Author(s): Woodruff DS
Abstract Share this page
Abstract Although panel discussants disagreed whether the biodiversity crisis constitutes a mass extinction event, all agreed that current extinction rates are 50-500 times background and are increasing and that the consequences for the future evolution of life are serious. In response to the on-going rapid decline of biomes and homogenization of biotas, the panelists predicted changes in species geographic ranges, genetic risks of extinction, genetic assimilation, natural selection, mutation rates, the shortening of food chains, the increase in nutrient-enriched niches permitting the ascendancy of microbes, and the differential survival of ecological generalists. Rates of evolutionary processes will change in different groups, and speciation in the larger vertebrates is essentially over. Action taken over the next few decades will determine how impoverished the biosphere will be in 1,000 years when many species will suffer reduced evolvability and require interventionist genetic and ecological management. Whether the biota will continue to provide the dependable ecological services humans take for granted is less clear.

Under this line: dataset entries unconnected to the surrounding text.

Definition parse_cert_body : PR MatterCert :=
  let! el := next_el CertTlv (CertMalformed "top-level struct") in
  match el_value el with
  | VStructStart =>
      let! a := walk CertTlv (CertMalformed "truncated certificate") cert_step CertAcc_new in
      lift (cert_of a)
  | _ => throw (CertMalformed "top-level struct")
  end.

Definition parse (tlv_bytes : bytes) : res CertError MatterCert :=
  if MAX_CERT_TLV_LEN <? zlen tlv_bytes then Err (CertMalformed "certificate too large")
  else snd (parse_cert_body (Reader_new tlv_bytes)).

(** ** Writing *)

Definition write_dn_attr (a : DnAttr) : M Writer Empty_set () :=
  match dn_value a with
  | MatterId id => put_uint (Context (dn_tag a)) id
  | DnText s => put_str (Context (dn_tag a)) s
  end.

Definition write_dn (ctx : Z) (attrs : list DnAttr) : M Writer Empty_set () :=
  start_list (Context ctx) ;;! foldr (λ a m, write_dn_attr a ;;! m) end_container attrs.

Definition write_extension (ext : CertExtension) : M Writer Empty_set () :=
  match ext with
  | BasicConstraints is_ca path_len =>
      start_struct (Context 1) ;;!
      put_bool (Context 1) is_ca ;;!
      (match path_len with
       | Some pl => put_uint (Context 2) pl ;;! end_container
       | None => end_container
       end)
  | KeyUsage bits => put_uint (Context 2) bits
  | ExtendedKeyUsage purposes =>
      start_array (Context 3) ;;! foldr (λ p m, put_uint Anonymous p ;;! m) end_container purposes
  | SubjectKeyId id => put_bytes (Context 4) id
  | AuthorityKeyId id => put_bytes (Context 5) id
  end.

Definition to_tlv (c : MatterCert) : fin bytes :=
  to_vec (
    start_struct Anonymous ;;!
    put_bytes (Context 1) (mc_serial c) ;;!
    put_uint (Context 2) 1 ;;!
    write_dn 3 (mc_issuer c) ;;!
    put_uint (Context 4) (mc_not_before c) ;;!
    put_uint (Context 5) (mc_not_after c) ;;!
    write_dn 6 (mc_subject c) ;;!
    put_uint (Context 7) 1 ;;!
    put_uint (Context 8) 1 ;;!
    put_bytes (Context 9) (mc_pub_key c) ;;!
    (start_list (Context 10) ;;! foldr (λ e m, write_extension e ;;! m) end_container (mc_extensions c)) ;;!
    put_bytes (Context 11) (mc_signature c) ;;!
    end_container).

(** ** The DER form *)

Abbreviation CE := (res CertError).

Fixpoint try_map {X Y} (f : X → CE Y) (l : list X) : CE (list Y) :=
  match l with
  | [] => Ok []
  | x :: l => let? y := f x in let? ys := try_map f l in Ok (y :: ys)
  end.

(** Formatting: the last [n] digits of [v] in a base, and Rust's minimum width
    [{:0w$}] (more digits when the number needs them). *)
Fixpoint digits (base : Z) (n : nat) (v : Z) : list Z :=
  match n with O => [] | S n => digits base n (v / base) ++ [v mod base] end.
Fixpoint strip_zeros (w : nat) (l : list Z) : list Z :=
  match l with
  | 0 :: l' => if (w <? length l)%nat then strip_zeros w l' else l
  | _ => l
  end.
Definition digit_char (d : Z) : Z := if d <? 10 then 48 + d else 55 + d.
Definition format_hex (w : nat) (v : Z) : bytes := map digit_char (strip_zeros w (digits 16 16 v)).
Definition format_dec (w : nat) (v : Z) : bytes := map digit_char (strip_zeros w (digits 10 20 v)).

Definition hex16 {E} (id : Z) : res E bytes := utf8_string (format_hex 16 id).
Definition hex8 {E} (id : Z) : res E bytes := utf8_string (format_hex 8 id).

(** [asn1::seq(&[&asn1::oid(o), &v])]. *)
Definition typed_value {E} (o : bytes) (v : res E bytes) : res E bytes :=
  let? i := der_oid o in let? v := v in der_seq [i; v].

Definition dn_atv (attr : DnAttr) : CE bytes :=
  let base_tag := Z.land (dn_tag attr) 0x7F in
  match base_tag, dn_value attr with
  | 17, MatterId id => typed_value MATTER_NODE_ID (hex16 id)
  | 18, MatterId id => typed_value MATTER_FIRMWARE_SIGNING_ID (hex16 id)
  | 19, MatterId id => typed_value MATTER_ICAC_ID (hex16 id)
  | 20, MatterId id => typed_value MATTER_RCAC_ID (hex16 id)
  | 21, MatterId id => typed_value MATTER_FABRIC_ID (hex16 id)
  | 22, MatterId id => typed_value MATTER_NOC_CAT (hex8 id)
  | 1, DnText s =>
      typed_value COMMON_NAME
        (if negb (Z.land (dn_tag attr) 0x80 =? 0) then printable_string s else utf8_string s)
  | _, _ => Err (UnsupportedDnAttr (dn_tag attr))
  end.

Definition dn_rdn (attr : DnAttr) : CE bytes := let? atv := dn_atv attr in set_of [atv].

Definition dn_name (attrs : list DnAttr) : CE bytes :=
  let? rdns := try_map dn_rdn attrs in der_seq rdns.

(** [civil_from_days]; [/] truncates in Rust, and only the first dividend can be
    negative. *)
Definition civil_from_days (z : Z) : Z * Z * Z :=
  let z := z + 719468 in
  let era := Z.quot (if 0 <=? z then z else z - 146096) 146097 in
  let doe := z - era * 146097 in
  let yoe := (doe - doe / 1460 + doe / 36524 - doe / 146096) / 365 in
  let y := yoe + era * 400 in
  let doy := doe - (365 * yoe + yoe / 4 - yoe / 100) in
  let mp := (5 * doy + 2) / 153 in
  let d := doy - (153 * mp + 2) / 5 + 1 in
  let m := if mp <? 10 then mp + 3 else mp - 9 in
  ((if m <=? 2 then y + 1 else y), m, d).

Definition asn1_time {E} (epoch : Z) : res E bytes :=
  if epoch =? 0 then
    generalized_time [57; 57; 57; 57; 49; 50; 51; 49; 50; 51; 53; 57; 53; 57; 90]
  else
    let unix := epoch + 946684800 in
    let days := unix / 86400 in
    let secs_of_day := unix mod 86400 in
    let '(year, month, day) := civil_from_days days in
    let hour := secs_of_day / 3600 in
    let minute := secs_of_day mod 3600 / 60 in
    let second := secs_of_day mod 60 in
    let rest := format_dec 2 month ++ format_dec 2 day ++ format_dec 2 hour ++ format_dec 2 minute ++
                format_dec 2 second ++ [90] in
    if (1950 <=? year) && (year <=? 2049) then utc_time (format_dec 2 (year mod 100) ++ rest)
    else generalized_time (format_dec 4 year ++ rest).

(** The loop of [key_usage_bits] over [0..16]: the two octets and the highest
    bit seen. *)
Fixpoint key_usage_loop (n : nat) (bits : Z) (s : Z * Z * option Z) : Z * Z * option Z :=
  match n with
  | O => s
  | S n' =>
      let '(b0, b1, highest) := key_usage_loop n' bits s in
      let i := Z.of_nat n' in
      if Z.testbit bits i then
        if i <? 8 then (Z.lor b0 (Z.shiftr 0x80 (i mod 8)), b1, Some i)
        else (b0, Z.lor b1 (Z.shiftr 0x80 (i mod 8)), Some i)
      else (b0, b1, highest)
  end.

Definition key_usage_bits (bits : Z) : Z * bytes :=
  match key_usage_loop 16 bits (0, 0, None) with
  | (_, _, None) => (0, [])
  | (b0, b1, Some h) => (7 - h mod 8, take (Z.to_nat (h / 8 + 1)) [b0; b1])
  end.

Definition eku_oid (v : Z) : CE bytes :=
  let? x := (match v with
             | 1 => Ok 0x01 | 2 => Ok 0x02 | 3 => Ok 0x03 | 4 => Ok 0x04 | 5 => Ok 0x08 | 6 => Ok 0x09
             | _ => Err (CertMalformed "unsupported extended-key-usage value")
             end) in
  der_oid (ID_KP_PREFIX ++ [x]).

(** [seq(oid, boolean(true), octet_string(value))] and the same without
    criticality. *)
Definition critical_ext (o value : bytes) : CE bytes :=
  let? i := der_oid o in let? t := der_boolean true in let? v := octet_string value in der_seq [i; t; v].
Definition plain_ext (o value : bytes) : CE bytes :=
  let? i := der_oid o in let? v := octet_string value in der_seq [i; v].

Definition extension_der (ext : CertExtension) : CE bytes :=
  match ext with
  | BasicConstraints is_ca path_len =>
      let? ca := (if is_ca then let? b := der_boolean true in Ok [b] else Ok []) in
      let? pl := (match path_len with Some len => let? i := der_integer [len] in Ok [i] | None => Ok [] end) in
      let? value := der_seq (ca ++ pl) in critical_ext OID_BASIC_CONSTRAINTS value
  | KeyUsage bits =>
      let '(unused, b) := key_usage_bits bits in
      let? value := bit_string unused b in critical_ext OID_KEY_USAGE value
  | ExtendedKeyUsage vals =>
      let? eku_oids := try_map eku_oid vals in
      let? value := der_seq eku_oids in critical_ext OID_EXTENDED_KEY_USAGE value
  | SubjectKeyId id => let? value := octet_string id in plain_ext OID_SUBJECT_KEY_ID value
  | AuthorityKeyId id =>
      let? k := context_primitive 0 id in let? value := der_seq [k] in plain_ext OID_AUTHORITY_KEY_ID value
  end.

(** [SubjectPublicKeyInfo]. *)
Definition spki_der (pub_key : bytes) : CE bytes :=
  let? ec := der_oid EC_PUBLIC_KEY in let? curve := der_oid PRIME256V1 in
  let? alg := der_seq [ec; curve] in let? key := bit_string 0 pub_key in der_seq [alg; key].
(* ===== verification/X509.v ===== *)
(** * X.509 certificates and signing requests

    Models [crates/mat-controller/src/x509.rs]: the DER reader, the parser of
    attestation certificates and of PKCS#10 requests, and the generators of the
    development attestation chain and of requests, with the integer and
    signature forms of [asn1.rs]. *)

From Stdlib Require Import String.
From S2P Require Import Prelude Tlv TlvValue Im Handler Crypto Fabrics Certs.

Open Scope string_scope.
Open Scope list_scope.
Open Scope Z_scope.

Inductive X509Error :=
  | DerError (what : string)
  | X509UnsupportedAlg
  | X509BadSignature
  | X509BadPublicKey.

(** ** The reader

    A [DerReader] is its unread suffix [&buf[pos..]]; no reader is used again
    after an error. *)

Abbreviation DR := (M bytes X509Error).

(** The content of [len] octets after a header of [hdr]: the triple of [read]. *)
Definition der_content (tag len hdr : Z) (whole : bytes) : res X509Error (Z * bytes * bytes) :=
  if zlen whole <? hdr + len then Err (DerError "truncated content")
  else Ok (tag, zslice hdr (hdr + len) whole, zslice 0 (hdr + len) whole).

Definition der_header (r : bytes) : res X509Error (Z * Z * Z) :=
  match r with
  | [] => Err (DerError "truncated tag")
  | tag :: r =>
      match r with
      | [] => Err (DerError "truncated length")
      | len_byte :: r =>
          if len_byte <? 0x80 then Ok (tag, len_byte, 2)
          else if len_byte =? 0x81 then
            match r with [] => Err (DerError "truncated length") | b :: _ => Ok (tag, b, 3) end
          else if len_byte =? 0x82 then
            match r with
            | hi :: lo :: _ => Ok (tag, Z.lor (Z.shiftl hi 8) lo, 4)
            | _ => Err (DerError "truncated length")
            end
          else Err (DerError "unsupported der length form")
      end
  end.

Definition der_read : DR (Z * bytes * bytes) := λ r,
  match (let? (tag, len, hdr) := der_header r in
         let? t := der_content tag len hdr r in Ok (t, drop (Z.to_nat (hdr + len)) r)) with
  | Ok (t, rest) => (rest, Ok t)
  | Err e => (r, Err e)
  | Panic => (r, Panic)
  | OutOfFuel => (r, OutOfFuel)
  end.

Definition der_expect (tag : Z) : DR bytes :=
  let! (t, content, _) := der_read in
  if negb (t =? tag) then throw (DerError "unexpected der tag") else ret content.

Definition peek_tag : DR (option Z) := let! r := get in ret (head r).

(** [if r.peek_tag() == Some(tag) { r.expect(tag)? }]. *)
Definition der_optional (tag : Z) : DR (option bytes) :=
  let! t := peek_tag in
  if bool_decide (t = Some tag) then let! c := der_expect tag in ret (Some c) else ret None.

(** A parser on a reader of its own over [content]. *)
Definition der_within {A} (content : bytes) (m : DR A) : res X509Error A := snd (m content).

(** [while !r.is_empty() { let content = r.expect(tag)?; .. }]. *)
Fixpoint der_items {T} (fuel : nat) (tag : Z) (item : T → bytes → res X509Error T) (acc : T) : DR T :=
  match fuel with
  | O => out_of_fuel
  | S fuel =>
      let! r := get in
      match r with
      | [] => ret acc
      | _ =>
          let! content := der_expect tag in
          let! acc := lift (item acc content) in
          der_items fuel tag item acc
      end
  end.

Definition der_all {T} (tag : Z) (item : T → bytes → res X509Error T) (acc : T) (content : bytes) :
    res X509Error T :=
  der_within content (der_items (S (length content)) tag item acc).

(** ** Certificates *)

Definition MATTER_VID : bytes := [0x2B; 0x06; 0x01; 0x04; 0x01; 0x82; 0xA2; 0x7C; 0x02; 0x01].
Definition MATTER_PID : bytes := [0x2B; 0x06; 0x01; 0x04; 0x01; 0x82; 0xA2; 0x7C; 0x02; 0x02].

Record X509Cert := {
  xc_tbs : bytes;
  xc_public_key : bytes;
  xc_issuer : bytes;
  xc_subject : bytes;
  xc_signature : bytes;
  xc_skid : option bytes;
  xc_akid : option bytes;
  xc_vid : option Z;
  xc_pid : option Z;
  xc_is_ca : option bool;
  xc_not_before : option bytes;
  xc_not_after : option bytes;
  xc_key_usage : option Z
}.

Definition check_ecdsa_sha256_alg (content : bytes) : res X509Error () :=
  let? oid := der_within content (der_expect 0x06) in
  if bool_decide (oid = ECDSA_WITH_SHA256) then Ok () else Err X509UnsupportedAlg.
Lemma cd_parse vid pid : in_u 16 vid → in_u 16 pid → parse_cd_vid_pid (enc_tree (cd_tree vid pid)) = Ok (Some vid, [pid]).
Proof.
  intros Hv Hp. pose proof (cd_tree_wf vid pid Hv Hp) as Hwf. pose proof (cd_tree_short vid pid) as Hs.
  unfold parse_cd_vid_pid. apply reads_all; [|unfold small; lia]. unfold cd_reader.
  unfold cd_tree at 1. rewrite enc_tree_split. eapply reads_bind; [by apply (reads_next_el _ _ (cd_tree vid pid))|].
  cbn [root_el el_value root_value cd_tree start_of]. rewrite bool_decide_true by done. cbn [negb inner].
  apply wf_children in Hwf as [_ Hch]. apply walk_at; [done|].
  eapply walks_leaf; [apply reads_ret|]. eapply walks_leaf; [apply reads_ret|]. eapply walks_node.
  { eapply reads_bind_end; [|apply reads_ret]. apply walk_at.
    - constructor; [by apply (wf_anon_uint pid 16)|constructor].
    - eapply walks_leaf; [|apply walks_nil]. unfold pid_step. cbn [el_value].
      rewrite (proj2 (try_u_Some 16 pid pid) (conj eq_refl Hp)). apply reads_ret. }
  do 6 (eapply walks_leaf; [apply reads_ret|]). rewrite (proj2 (try_u_Some 16 vid vid) (conj eq_refl Hv)). apply walks_nil.
Qed.

(** *** The signed declaration *)

Lemma at_labelled {A} (m : DR A) b a reason : der_at m b a → der_at (labelled m reason) b a.
Proof. intros Hm rest. unfold labelled. by rewrite Hm. Qed.
Lemma at_labelled_read t c reason : zlen c ≤ 65535 → der_at (labelled der_read reason) (tlv t c) (t, c, tlv t c).
Proof. intros Hc. by apply at_labelled, at_read. Qed.
Lemma at_labelled_expect t c reason : zlen c ≤ 65535 → der_at (labelled (der_expect t) reason) (tlv t c) c.
Proof. intros Hc. by apply at_labelled, at_expect. Qed.

Definition sha_alg : bytes := concat [tlv 0x06 SHA256_OID].
Definition signer_content (kid d : bytes) : bytes :=
  concat [tlv 0x02 [3]; tlv 0x80 kid; tlv 0x30 sha_alg; tlv 0x30 alg_content; tlv 0x04 d].
Definition encap_content (content : bytes) : bytes :=
  concat [tlv 0x06 PKCS7_DATA; tlv 0xA0 (tlv 0x04 content)].
Definition sd_content (content kid d : bytes) : bytes :=
  concat [tlv 0x02 [3]; tlv 0x31 (concat [tlv 0x30 sha_alg]); tlv 0x30 (encap_content content);
          tlv 0x31 (concat [tlv 0x30 (signer_content kid d)])].
Definition ci_content (content kid d : bytes) : bytes :=
  concat [tlv 0x06 PKCS7_SIGNED_DATA; tlv 0xA0 (tlv 0x30 (sd_content content kid d))].

Section cms_made.
Context `{Ec : Ecdsa} `{!EcdsaLaws Ec} `{Sha256}.
Context (content kid d : bytes) (Hc : zlen content ≤ 600) (Hk : zlen kid = 20) (Hd : zlen d ≤ 90).
(* ===== verification/Commissioning.v ===== *)
(** * The device's commissioning server

    Models [crates/mat-device/src/core/commissioning/]: the state behind
    General Commissioning (0x0030), Node Operational Credentials (0x003E) and
    Administrator Commissioning (0x003C) ([mod.rs]), their commands
    ([general_commissioning.rs], [attestation.rs], [noc.rs],
    [admin_commissioning.rs]), and the three cluster handlers over that state
    with their attribute reads ([handlers.rs]).

    The clock and the key generator are inputs: a command sees one instant
    [now] (nanoseconds) and, where it draws one, one fresh P-256 [secret].  The
    stores that the code shares with other clusters behind handles ([acl_store],
    [group_key_store], [group_membership_store]) live in this state, and the
    other handlers reach them there; [None] is a store that was never wired in. *)

From Stdlib Require Import String.
From stdpp Require Import gmap.
From S2P Require Import Prelude Tlv TlvValue Handler AccessControl Clusters Groups Fabrics GroupKeys CommCodec Certs X509 Attestation.

(** ** Constants *)

Definition CLUSTER_GENERAL_COMMISSIONING : Z := 0x0030.
Definition CLUSTER_ADMIN_COMMISSIONING : Z := 0x003C.
Definition CLUSTER_OPERATIONAL_CREDENTIALS : Z := 0x003E.

Definition CMD_ARM_FAIL_SAFE : Z := 0x00.
Definition CMD_SET_REGULATORY_CONFIG : Z := 0x02.
Definition CMD_COMMISSIONING_COMPLETE : Z := 0x04.
Definition CMD_ATTESTATION_REQUEST : Z := 0x00.
Definition CMD_CERT_CHAIN_REQUEST : Z := 0x02.
Definition CMD_CSR_REQUEST : Z := 0x04.
Definition CMD_ADD_NOC : Z := 0x06.
Definition CMD_UPDATE_FABRIC_LABEL : Z := 0x09.
Definition CMD_REMOVE_FABRIC : Z := 0x0A.
Definition CMD_ADD_TRUSTED_ROOT : Z := 0x0B.
Definition CMD_OPEN_COMMISSIONING_WINDOW : Z := 0x00.
Definition CMD_REVOKE_COMMISSIONING : Z := 0x02.
Definition CERT_TYPE_DAC : Z := 1.
Definition CERT_TYPE_PAI : Z := 2.

Definition RESP_ARM_FAIL_SAFE : Z := 0x01.
Definition RESP_SET_REGULATORY_CONFIG : Z := 0x03.
Definition RESP_COMMISSIONING_COMPLETE : Z := 0x05.
Definition RESP_ATTESTATION : Z := 0x01.
Definition RESP_CERT_CHAIN : Z := 0x03.
Definition RESP_CSR : Z := 0x05.
Definition RESP_NOC : Z := 0x08.

Definition NOC_STATUS_OK : Z := 0.
Definition NOC_STATUS_INVALID_PUBLIC_KEY : Z := 1.
Definition NOC_STATUS_INVALID_NOC : Z := 3.
Definition NOC_STATUS_MISSING_CSR : Z := 4.
Definition NOC_STATUS_TABLE_FULL : Z := 5.
Definition NOC_STATUS_INVALID_FABRIC_INDEX : Z := 0x0A.
Definition NOC_STATUS_INVALID_ADMIN_SUBJECT : Z := 0x0B.

Definition ATTR_GC_BREADCRUMB : Z := 0.
Definition ATTR_GC_BASIC_COMMISSIONING_INFO : Z := 1.
Definition ATTR_GC_REGULATORY_CONFIG : Z := 2.
Definition ATTR_GC_LOCATION_CAPABILITY : Z := 3.
Definition ATTR_GC_SUPPORTS_CONCURRENT_CONNECTION : Z := 4.
Definition ATTR_OC_NOCS : Z := 0.
Definition ATTR_OC_FABRICS : Z := 1.
Definition ATTR_OC_SUPPORTED_FABRICS : Z := 2.
Definition ATTR_OC_COMMISSIONED_FABRICS : Z := 3.
Definition ATTR_OC_TRUSTED_ROOT_CERTIFICATES : Z := 4.
Definition ATTR_OC_CURRENT_FABRIC_INDEX : Z := 5.
Definition SUPPORTED_FABRICS : Z := 5.
Definition ATTR_AC_WINDOW_STATUS : Z := 0.
Definition ATTR_AC_ADMIN_FABRIC_INDEX : Z := 1.
Definition ATTR_AC_ADMIN_VENDOR_ID : Z := 2.
Definition AC_STATUS_BUSY : Z := 2.
Definition AC_STATUS_PAKE_PARAMETER_ERROR : Z := 3.
Definition AC_STATUS_WINDOW_NOT_OPEN : Z := 4.
Definition FAIL_SAFE_EXPIRY_LENGTH_SECONDS : Z := 60.
Definition FAIL_SAFE_MAX_CUMULATIVE_SECONDS : Z := 900.
Definition STATUS_FAILSAFE_REQUIRED : Z := 0xCA.

(** ** State *)

Record PendingCommissioning := {
  op_private_key : option bytes;
  op_public_key : option bytes;
  trusted_root_tlv : option bytes
}.

Definition no_pending : PendingCommissioning :=
  {| op_private_key := None; op_public_key := None; trusted_root_tlv := None |}.

Definition pend_keys (private public : bytes) (p : PendingCommissioning) : PendingCommissioning :=
  {| op_private_key := Some private; op_public_key := Some public; trusted_root_tlv := trusted_root_tlv p |}.
Definition pend_root (rcac : bytes) (p : PendingCommissioning) : PendingCommissioning :=
  {| op_private_key := op_private_key p; op_public_key := op_public_key p; trusted_root_tlv := Some rcac |}.

Record AdminWindow := { aw_fabric : Z; aw_vendor : Z }.

Record WindowRequest := {
  wr_verifier : bytes;
  wr_discriminator : Z;
  wr_iterations : Z;
  wr_salt : bytes;
  wr_timeout : Z
}.

(** [fail_safe] is [armed_until]. *)
Record Inner := {
  dev : DevAttestation;
  armed_until : option Z;
  pending : PendingCommissioning;
  store : FabricStore;
  uncommitted_fabric_index : option Z;
  admin_window : option AdminWindow;
  pending_window_request : option WindowRequest;
  removed_fabric : option FabricEntry;
  acl_store : option AclStore;
  group_key_store : option GroupKeyStore;
  group_membership_store : option GroupMembershipStore
}.

Definition set_armed (t : option Z) (s : Inner) : Inner :=
  {| dev := dev s; armed_until := t; pending := pending s; store := store s;
     uncommitted_fabric_index := uncommitted_fabric_index s; admin_window := admin_window s;
     pending_window_request := pending_window_request s; removed_fabric := removed_fabric s;
     acl_store := acl_store s; group_key_store := group_key_store s;
     group_membership_store := group_membership_store s |}.
Definition set_pending (p : PendingCommissioning) (s : Inner) : Inner :=
  {| dev := dev s; armed_until := armed_until s; pending := p; store := store s;
     uncommitted_fabric_index := uncommitted_fabric_index s; admin_window := admin_window s;
     pending_window_request := pending_window_request s; removed_fabric := removed_fabric s;
     acl_store := acl_store s; group_key_store := group_key_store s;
     group_membership_store := group_membership_store s |}.
Definition set_store (f : FabricStore) (s : Inner) : Inner :=
  {| dev := dev s; armed_until := armed_until s; pending := pending s; store := f;
     uncommitted_fabric_index := uncommitted_fabric_index s; admin_window := admin_window s;
     pending_window_request := pending_window_request s; removed_fabric := removed_fabric s;
     acl_store := acl_store s; group_key_store := group_key_store s;
     group_membership_store := group_membership_store s |}.
Definition set_uncommitted (i : option Z) (s : Inner) : Inner :=
  {| dev := dev s; armed_until := armed_until s; pending := pending s; store := store s;
     uncommitted_fabric_index := i; admin_window := admin_window s;
     pending_window_request := pending_window_request s; removed_fabric := removed_fabric s;
     acl_store := acl_store s; group_key_store := group_key_store s;
     group_membership_store := group_membership_store s |}.
Definition set_window (w : option AdminWindow) (s : Inner) : Inner :=
  {| dev := dev s; armed_until := armed_until s; pending := pending s; store := store s;
     uncommitted_fabric_index := uncommitted_fabric_index s; admin_window := w;
     pending_window_request := pending_window_request s; removed_fabric := removed_fabric s;
     acl_store := acl_store s; group_key_store := group_key_store s;
     group_membership_store := group_membership_store s |}.
Definition set_request (r : option WindowRequest) (s : Inner) : Inner :=
  {| dev := dev s; armed_until := armed_until s; pending := pending s; store := store s;
     uncommitted_fabric_index := uncommitted_fabric_index s; admin_window := admin_window s;
     pending_window_request := r; removed_fabric := removed_fabric s;
     acl_store := acl_store s; group_key_store := group_key_store s;
     group_membership_store := group_membership_store s |}.
Definition set_removed (e : option FabricEntry) (s : Inner) : Inner :=
  {| dev := dev s; armed_until := armed_until s; pending := pending s; store := store s;
     uncommitted_fabric_index := uncommitted_fabric_index s; admin_window := admin_window s;
     pending_window_request := pending_window_request s; removed_fabric := e;
     acl_store := acl_store s; group_key_store := group_key_store s;
     group_membership_store := group_membership_store s |}.
Definition set_stores (a : option AclStore) (k : option GroupKeyStore) (m : option GroupMembershipStore)
    (s : Inner) : Inner :=
  {| dev := dev s; armed_until := armed_until s; pending := pending s; store := store s;
     uncommitted_fabric_index := uncommitted_fabric_index s; admin_window := admin_window s;
     pending_window_request := pending_window_request s; removed_fabric := removed_fabric s;
     acl_store := a; group_key_store := k; group_membership_store := m |}.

The discussants offered recommendations, including two of paramount importance (concerning human populations and education), seven identifying specific scientific activities to better equip us for stewardship of the processes of evolution, and one suggesting that such stewardship is now our responsibility. The ultimate test of evolutionary biology as a science is not whether it solves the riddles of the past but rather whether it enables us to manage the future of the biosphere. Our inability to make clearer predictions about the future of evolution has serious consequences for both biodiversity and humanity.